“LUCKY they didn’t burn anything this time,” Stacey Hill said.
It’s a perspective not too many would share if thieves had smashed in your front door and stolen an $11,000 dirt bike.
But when there have been three earlier break-ins at your shop, it’s the only attitude you can afford.
Wodonga KTM motorcycles in High Street suffered its fourth break-in in two years early yesterday and the family that owns the business was delighted that nothing was set on fire this time.
“It was pretty clean this time,” Miss Hill, 23, said.
Wodonga police Detective Sen-Constable Brendan Roche said the thieves had smashed their way in at 4.30am through the front glass door.
They stole a 2012 KTM SFX 350 valued at $11,000 from the showroom.
The dirt bike had a locked rear wheel. A skid mark ran from inside the shop out into the driveway.
Sen-Constable Roche said it appeared the bike had been taken away in a vehicle.
He said a witness had heard a car speed off not long after the store’s alarm went off.
The Hill family — John and Leanne and their daughter Stacey and son Justin — were again woken yesterday by a security company call.
Miss Hill said the latest break-in was disappointing.
“It’s happened so many times now,” she said.
“It’s hard because we’ve just sorted out that window after last time,” she said.
Thieves smashed a car through the front window in October, removed a dirt bike then reversed the car out of the shop and set it alight.

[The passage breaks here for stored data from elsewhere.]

Lemma last_with_None k xs :
  last_with key k xs = None ↔ k ∉ key <$> xs.
Proof.
  unfold last_with. rewrite last_None. split.
  - intros Hnil [x [-> Hin]]%list_elem_of_fmap.
    assert (x ∈ filter (λ y, key y = key x) xs) as Hx
      by (apply list_elem_of_filter; done).
    rewrite Hnil in Hx. by apply elem_of_nil in Hx.
  - intros Hnotin. apply elem_of_nil_inv. intros x Hx.
    apply list_elem_of_filter in Hx as [<- Hx].
    apply Hnotin, list_elem_of_fmap. eauto.
Qed.

(** Last write wins: after the batch, a key holds the last record of the
    batch filed under it, or what it held before if the batch has none. *)
Lemma get_write_all xs d k :
  get (write_all key xs d) k =
  match last_with key k xs with
  | Some x => Some x
  | None => get d k
  end.
Proof.
  induction xs as [|x xs IH] using rev_ind; [done|].
  rewrite write_all_snoc, last_with_snoc, get_setitem.
  destruct (decide (key x = k)); done.
Qed.

Lemma wf_write_all xs d : wf d → wf (write_all key xs d).
Proof.
  revert d. induction xs as [|x xs IH]; intros d Hwf; [done|].
  rewrite write_all_cons. apply IH, wf_setitem, Hwf.
Qed.

Lemma elem_of_keys_write_all xs d k :
  k ∈ keys (write_all key xs d) ↔ k ∈ key <$> xs ∨ k ∈ keys d.
Proof.
  revert d. induction xs as [|x xs IH]; intros d.
  - rewrite write_all_nil, fmap_nil, elem_of_nil. tauto.
  - rewrite write_all_cons, IH, elem_of_keys_setitem, fmap_cons, elem_of_cons.
    tauto.
Qed.

Lemma keys_write_all_old xs d :
  (∀ x, x ∈ xs → key x ∈ keys d) → keys (write_all key xs d) = keys d.
Proof.
  revert d. induction xs as [|x xs IH]; intros d Hin; [done|].
  assert (keys (setitem (key x) x d) = keys d) as Hk.
  { apply keys_setitem_old, Hin. left. }
  rewrite write_all_cons, IH, Hk; [done|].
  intros y Hy. rewrite Hk. apply Hin. by right.
Qed.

They pushed the bike away and started it elsewhere.
That followed a break-in in July 2011, when a car was used as a battering ram to break into the back of the shop and steal another dirt bike.
A Wodonga teenager was charged over the October raid.
Sen-Constable Roche did not believe the latest break-in was related.
“The modus operandi was different this time,” he said.
The Hills have run the store for 10 years since moving from Myrtleford.
In that time, cost of insurance on the business has soared to something between 300 and 400 per cent.
Miss Hill said the family would persist with the business, despite the set-back.
“You can’t let something like this put you off,” she said.
“It’s a family business and we just stick together.
“You’ve just go to push through it.”
Sen-Constable Roche urged anyone who had any information to phone Wodonga police on (02) 6049 2600 or Crime Stoppers on 1800 333 000.